The entries below contain a stretch that opens with the line containing "(** The box" and closes with the line containing "Proof. split; vm_compute; reflexivity. Qed."; set down that stretch exactly, both ends included, and nothing else.
============
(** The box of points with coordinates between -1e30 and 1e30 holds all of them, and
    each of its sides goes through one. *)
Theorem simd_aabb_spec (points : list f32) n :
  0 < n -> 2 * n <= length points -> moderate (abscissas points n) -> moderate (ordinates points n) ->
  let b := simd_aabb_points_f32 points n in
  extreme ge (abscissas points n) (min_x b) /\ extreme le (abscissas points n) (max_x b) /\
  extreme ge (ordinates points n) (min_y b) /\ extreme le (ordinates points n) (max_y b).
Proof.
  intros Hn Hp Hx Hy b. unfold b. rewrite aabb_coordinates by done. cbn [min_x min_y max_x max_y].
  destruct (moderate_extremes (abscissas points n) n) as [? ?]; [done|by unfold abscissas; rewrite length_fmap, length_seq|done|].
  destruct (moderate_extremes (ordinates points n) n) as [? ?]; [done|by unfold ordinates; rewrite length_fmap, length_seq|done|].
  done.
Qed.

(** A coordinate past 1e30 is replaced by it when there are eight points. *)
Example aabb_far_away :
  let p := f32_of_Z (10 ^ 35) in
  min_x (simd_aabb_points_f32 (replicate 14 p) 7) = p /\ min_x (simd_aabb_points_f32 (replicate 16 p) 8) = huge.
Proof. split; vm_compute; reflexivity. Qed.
============
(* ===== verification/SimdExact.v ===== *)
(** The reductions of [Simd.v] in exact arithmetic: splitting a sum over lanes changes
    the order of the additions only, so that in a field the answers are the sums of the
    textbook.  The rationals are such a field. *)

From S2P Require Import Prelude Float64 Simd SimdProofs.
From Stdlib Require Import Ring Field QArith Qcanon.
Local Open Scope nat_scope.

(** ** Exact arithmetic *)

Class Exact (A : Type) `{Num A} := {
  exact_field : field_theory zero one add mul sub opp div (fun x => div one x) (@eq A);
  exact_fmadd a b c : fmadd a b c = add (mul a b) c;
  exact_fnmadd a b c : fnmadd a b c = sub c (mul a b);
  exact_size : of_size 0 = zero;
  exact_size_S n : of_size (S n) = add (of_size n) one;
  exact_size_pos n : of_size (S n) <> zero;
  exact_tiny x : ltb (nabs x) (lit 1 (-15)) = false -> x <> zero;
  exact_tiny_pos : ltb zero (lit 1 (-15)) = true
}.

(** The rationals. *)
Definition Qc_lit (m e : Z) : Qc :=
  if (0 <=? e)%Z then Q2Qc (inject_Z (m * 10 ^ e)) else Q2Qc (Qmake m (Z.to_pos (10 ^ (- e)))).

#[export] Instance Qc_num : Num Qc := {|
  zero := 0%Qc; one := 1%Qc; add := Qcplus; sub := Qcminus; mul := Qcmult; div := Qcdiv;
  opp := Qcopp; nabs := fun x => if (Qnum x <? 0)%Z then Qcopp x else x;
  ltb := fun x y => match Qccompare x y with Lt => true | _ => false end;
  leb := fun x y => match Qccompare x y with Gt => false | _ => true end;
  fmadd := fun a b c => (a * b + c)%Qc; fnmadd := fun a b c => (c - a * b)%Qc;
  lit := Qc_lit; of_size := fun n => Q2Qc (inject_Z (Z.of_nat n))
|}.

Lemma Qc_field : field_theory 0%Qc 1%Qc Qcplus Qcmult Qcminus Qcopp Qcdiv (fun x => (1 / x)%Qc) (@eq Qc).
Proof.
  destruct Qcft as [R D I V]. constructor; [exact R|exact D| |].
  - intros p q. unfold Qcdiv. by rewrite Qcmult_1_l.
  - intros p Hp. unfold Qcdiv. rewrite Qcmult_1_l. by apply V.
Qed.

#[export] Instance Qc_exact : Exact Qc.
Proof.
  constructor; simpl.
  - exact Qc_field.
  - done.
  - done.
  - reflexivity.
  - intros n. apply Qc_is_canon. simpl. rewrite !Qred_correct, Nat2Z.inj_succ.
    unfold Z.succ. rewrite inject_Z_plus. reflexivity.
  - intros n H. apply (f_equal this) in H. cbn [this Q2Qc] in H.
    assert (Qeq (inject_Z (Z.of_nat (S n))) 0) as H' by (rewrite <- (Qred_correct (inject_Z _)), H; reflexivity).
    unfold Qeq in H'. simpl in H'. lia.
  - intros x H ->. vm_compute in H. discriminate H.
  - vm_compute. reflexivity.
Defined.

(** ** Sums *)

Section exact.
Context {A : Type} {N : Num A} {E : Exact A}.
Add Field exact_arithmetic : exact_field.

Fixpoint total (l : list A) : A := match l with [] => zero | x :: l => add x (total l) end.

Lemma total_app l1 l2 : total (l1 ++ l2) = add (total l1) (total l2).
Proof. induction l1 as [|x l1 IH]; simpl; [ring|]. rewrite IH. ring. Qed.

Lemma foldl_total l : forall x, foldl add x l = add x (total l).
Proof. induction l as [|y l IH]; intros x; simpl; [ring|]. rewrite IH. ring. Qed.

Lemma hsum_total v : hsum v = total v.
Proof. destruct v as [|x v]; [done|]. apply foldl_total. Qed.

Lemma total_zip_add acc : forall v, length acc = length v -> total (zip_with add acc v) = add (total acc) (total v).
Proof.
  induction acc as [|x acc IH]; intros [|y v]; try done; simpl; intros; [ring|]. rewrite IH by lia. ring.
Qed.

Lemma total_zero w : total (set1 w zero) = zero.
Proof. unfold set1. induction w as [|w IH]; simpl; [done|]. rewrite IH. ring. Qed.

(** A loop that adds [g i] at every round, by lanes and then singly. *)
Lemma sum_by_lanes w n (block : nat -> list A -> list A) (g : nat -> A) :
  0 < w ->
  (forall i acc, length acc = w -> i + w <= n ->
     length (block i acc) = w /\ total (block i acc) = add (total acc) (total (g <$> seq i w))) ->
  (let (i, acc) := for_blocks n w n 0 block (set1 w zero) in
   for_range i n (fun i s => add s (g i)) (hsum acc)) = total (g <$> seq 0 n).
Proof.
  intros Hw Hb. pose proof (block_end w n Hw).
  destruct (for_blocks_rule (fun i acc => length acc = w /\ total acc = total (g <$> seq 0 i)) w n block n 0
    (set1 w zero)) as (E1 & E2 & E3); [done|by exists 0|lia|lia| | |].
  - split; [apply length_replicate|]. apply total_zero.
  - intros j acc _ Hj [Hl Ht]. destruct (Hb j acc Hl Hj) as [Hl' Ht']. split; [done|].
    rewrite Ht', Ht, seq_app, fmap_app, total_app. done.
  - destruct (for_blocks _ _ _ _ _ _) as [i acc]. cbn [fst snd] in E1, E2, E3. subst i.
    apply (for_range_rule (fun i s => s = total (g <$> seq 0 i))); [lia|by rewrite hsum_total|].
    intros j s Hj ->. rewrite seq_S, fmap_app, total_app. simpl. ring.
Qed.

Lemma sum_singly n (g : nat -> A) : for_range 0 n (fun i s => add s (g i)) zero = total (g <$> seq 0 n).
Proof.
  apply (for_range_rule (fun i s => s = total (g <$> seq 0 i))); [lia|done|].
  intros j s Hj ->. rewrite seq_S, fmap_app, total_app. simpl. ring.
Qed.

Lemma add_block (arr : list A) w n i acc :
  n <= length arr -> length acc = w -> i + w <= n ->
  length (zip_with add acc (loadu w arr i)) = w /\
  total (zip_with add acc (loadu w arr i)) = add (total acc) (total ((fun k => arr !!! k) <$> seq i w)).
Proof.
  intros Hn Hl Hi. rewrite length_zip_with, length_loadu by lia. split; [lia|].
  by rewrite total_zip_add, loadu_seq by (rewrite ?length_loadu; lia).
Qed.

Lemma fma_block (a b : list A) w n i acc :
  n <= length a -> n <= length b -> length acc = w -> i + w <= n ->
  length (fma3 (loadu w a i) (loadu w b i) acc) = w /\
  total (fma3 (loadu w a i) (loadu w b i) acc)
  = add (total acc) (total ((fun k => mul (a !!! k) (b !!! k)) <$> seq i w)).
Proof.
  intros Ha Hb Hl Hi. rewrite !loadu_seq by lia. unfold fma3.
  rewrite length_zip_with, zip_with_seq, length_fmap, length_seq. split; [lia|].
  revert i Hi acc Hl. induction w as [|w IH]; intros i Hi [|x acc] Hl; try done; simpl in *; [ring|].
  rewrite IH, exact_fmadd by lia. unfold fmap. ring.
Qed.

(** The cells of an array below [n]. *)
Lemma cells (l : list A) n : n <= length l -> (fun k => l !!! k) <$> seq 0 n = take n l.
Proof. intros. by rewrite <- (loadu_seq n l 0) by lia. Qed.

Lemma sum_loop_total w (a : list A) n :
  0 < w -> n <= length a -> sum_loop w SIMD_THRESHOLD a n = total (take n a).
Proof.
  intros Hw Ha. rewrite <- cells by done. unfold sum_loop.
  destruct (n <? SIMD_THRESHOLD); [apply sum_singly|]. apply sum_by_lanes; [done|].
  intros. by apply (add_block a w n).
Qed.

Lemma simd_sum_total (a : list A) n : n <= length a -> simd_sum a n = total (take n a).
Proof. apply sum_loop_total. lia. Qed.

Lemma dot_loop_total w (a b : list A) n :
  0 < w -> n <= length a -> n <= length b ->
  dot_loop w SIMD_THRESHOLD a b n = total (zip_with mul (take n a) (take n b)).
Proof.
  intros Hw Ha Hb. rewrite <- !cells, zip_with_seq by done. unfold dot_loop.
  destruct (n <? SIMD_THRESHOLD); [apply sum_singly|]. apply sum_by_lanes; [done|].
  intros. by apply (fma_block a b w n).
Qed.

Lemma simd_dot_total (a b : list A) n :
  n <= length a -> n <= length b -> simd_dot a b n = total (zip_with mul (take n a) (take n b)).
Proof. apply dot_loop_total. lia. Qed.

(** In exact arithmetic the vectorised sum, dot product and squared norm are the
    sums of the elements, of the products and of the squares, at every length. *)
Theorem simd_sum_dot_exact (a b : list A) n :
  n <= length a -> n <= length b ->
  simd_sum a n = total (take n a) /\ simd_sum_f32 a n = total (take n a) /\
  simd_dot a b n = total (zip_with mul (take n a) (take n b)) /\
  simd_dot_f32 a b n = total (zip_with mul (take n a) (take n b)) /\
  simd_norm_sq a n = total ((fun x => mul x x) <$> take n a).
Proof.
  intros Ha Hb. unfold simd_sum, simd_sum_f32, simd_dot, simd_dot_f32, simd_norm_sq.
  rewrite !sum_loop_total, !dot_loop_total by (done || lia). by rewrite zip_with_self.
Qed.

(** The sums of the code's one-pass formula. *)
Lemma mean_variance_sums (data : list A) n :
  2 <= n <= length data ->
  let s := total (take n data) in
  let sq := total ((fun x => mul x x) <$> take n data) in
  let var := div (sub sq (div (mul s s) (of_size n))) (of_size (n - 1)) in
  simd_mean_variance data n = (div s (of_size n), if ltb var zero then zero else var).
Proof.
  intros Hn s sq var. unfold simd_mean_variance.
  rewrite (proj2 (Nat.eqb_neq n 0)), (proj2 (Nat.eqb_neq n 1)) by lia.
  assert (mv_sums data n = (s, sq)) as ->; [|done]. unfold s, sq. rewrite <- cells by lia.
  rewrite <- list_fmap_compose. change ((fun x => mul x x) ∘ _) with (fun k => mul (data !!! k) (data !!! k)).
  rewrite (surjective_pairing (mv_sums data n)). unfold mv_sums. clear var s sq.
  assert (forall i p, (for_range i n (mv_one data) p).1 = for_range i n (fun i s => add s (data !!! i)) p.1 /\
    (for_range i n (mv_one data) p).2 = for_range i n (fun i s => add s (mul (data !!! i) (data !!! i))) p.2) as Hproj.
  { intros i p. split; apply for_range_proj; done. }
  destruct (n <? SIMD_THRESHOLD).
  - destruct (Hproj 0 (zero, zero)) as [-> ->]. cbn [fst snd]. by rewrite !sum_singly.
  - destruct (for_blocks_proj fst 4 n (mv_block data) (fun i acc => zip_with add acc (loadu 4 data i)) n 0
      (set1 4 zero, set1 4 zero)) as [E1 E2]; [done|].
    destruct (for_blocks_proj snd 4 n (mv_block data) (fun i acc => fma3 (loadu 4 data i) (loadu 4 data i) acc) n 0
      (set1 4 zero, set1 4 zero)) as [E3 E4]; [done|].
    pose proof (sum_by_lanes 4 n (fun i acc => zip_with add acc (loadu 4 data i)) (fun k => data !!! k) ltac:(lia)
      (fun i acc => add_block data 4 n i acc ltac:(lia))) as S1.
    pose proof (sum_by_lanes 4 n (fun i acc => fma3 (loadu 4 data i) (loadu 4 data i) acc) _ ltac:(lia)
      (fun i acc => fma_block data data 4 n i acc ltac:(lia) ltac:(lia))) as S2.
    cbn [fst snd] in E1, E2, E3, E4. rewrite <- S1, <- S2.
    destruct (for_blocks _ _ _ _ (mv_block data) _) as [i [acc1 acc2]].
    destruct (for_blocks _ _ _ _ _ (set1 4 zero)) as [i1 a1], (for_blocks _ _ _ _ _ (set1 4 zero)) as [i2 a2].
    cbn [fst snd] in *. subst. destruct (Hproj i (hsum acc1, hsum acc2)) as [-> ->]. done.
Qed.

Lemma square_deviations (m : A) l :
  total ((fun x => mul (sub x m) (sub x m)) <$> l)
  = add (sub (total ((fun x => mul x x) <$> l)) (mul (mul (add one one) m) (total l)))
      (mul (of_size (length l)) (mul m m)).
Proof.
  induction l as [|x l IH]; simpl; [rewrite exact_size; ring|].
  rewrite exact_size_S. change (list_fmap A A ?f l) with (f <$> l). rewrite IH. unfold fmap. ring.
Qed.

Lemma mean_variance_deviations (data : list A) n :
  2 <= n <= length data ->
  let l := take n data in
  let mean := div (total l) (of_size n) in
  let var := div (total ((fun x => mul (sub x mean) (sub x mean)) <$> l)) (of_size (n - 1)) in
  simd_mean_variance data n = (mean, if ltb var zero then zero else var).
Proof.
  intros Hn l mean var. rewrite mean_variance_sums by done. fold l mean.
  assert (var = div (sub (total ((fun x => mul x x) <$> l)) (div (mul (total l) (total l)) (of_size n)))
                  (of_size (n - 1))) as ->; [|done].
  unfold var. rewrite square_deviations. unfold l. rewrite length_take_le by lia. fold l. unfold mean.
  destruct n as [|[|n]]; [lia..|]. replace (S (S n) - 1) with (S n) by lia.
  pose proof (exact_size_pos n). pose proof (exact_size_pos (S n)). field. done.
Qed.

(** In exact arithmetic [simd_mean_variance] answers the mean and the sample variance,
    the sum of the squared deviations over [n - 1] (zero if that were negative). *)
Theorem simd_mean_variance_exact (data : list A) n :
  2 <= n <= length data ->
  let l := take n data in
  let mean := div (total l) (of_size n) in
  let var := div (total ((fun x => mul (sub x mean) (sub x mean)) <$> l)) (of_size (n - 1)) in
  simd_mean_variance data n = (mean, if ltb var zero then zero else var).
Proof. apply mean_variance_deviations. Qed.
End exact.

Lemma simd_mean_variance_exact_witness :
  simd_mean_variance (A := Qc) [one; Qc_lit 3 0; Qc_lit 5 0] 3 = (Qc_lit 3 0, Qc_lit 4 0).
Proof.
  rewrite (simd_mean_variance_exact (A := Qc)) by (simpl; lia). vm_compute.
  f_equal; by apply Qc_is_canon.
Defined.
============
- _RESULT FOR THIS EXERCISE_:
(** The box of points with coordinates between -1e30 and 1e30 holds all of them, and
    each of its sides goes through one. *)
Theorem simd_aabb_spec (points : list f32) n :
  0 < n -> 2 * n <= length points -> moderate (abscissas points n) -> moderate (ordinates points n) ->
  let b := simd_aabb_points_f32 points n in
  extreme ge (abscissas points n) (min_x b) /\ extreme le (abscissas points n) (max_x b) /\
  extreme ge (ordinates points n) (min_y b) /\ extreme le (ordinates points n) (max_y b).
Proof.
  intros Hn Hp Hx Hy b. unfold b. rewrite aabb_coordinates by done. cbn [min_x min_y max_x max_y].
  destruct (moderate_extremes (abscissas points n) n) as [? ?]; [done|by unfold abscissas; rewrite length_fmap, length_seq|done|].
  destruct (moderate_extremes (ordinates points n) n) as [? ?]; [done|by unfold ordinates; rewrite length_fmap, length_seq|done|].
  done.
Qed.

(** A coordinate past 1e30 is replaced by it when there are eight points. *)
Example aabb_far_away :
  let p := f32_of_Z (10 ^ 35) in
  min_x (simd_aabb_points_f32 (replicate 14 p) 7) = p /\ min_x (simd_aabb_points_f32 (replicate 16 p) 8) = huge.
Proof. split; vm_compute; reflexivity. Qed.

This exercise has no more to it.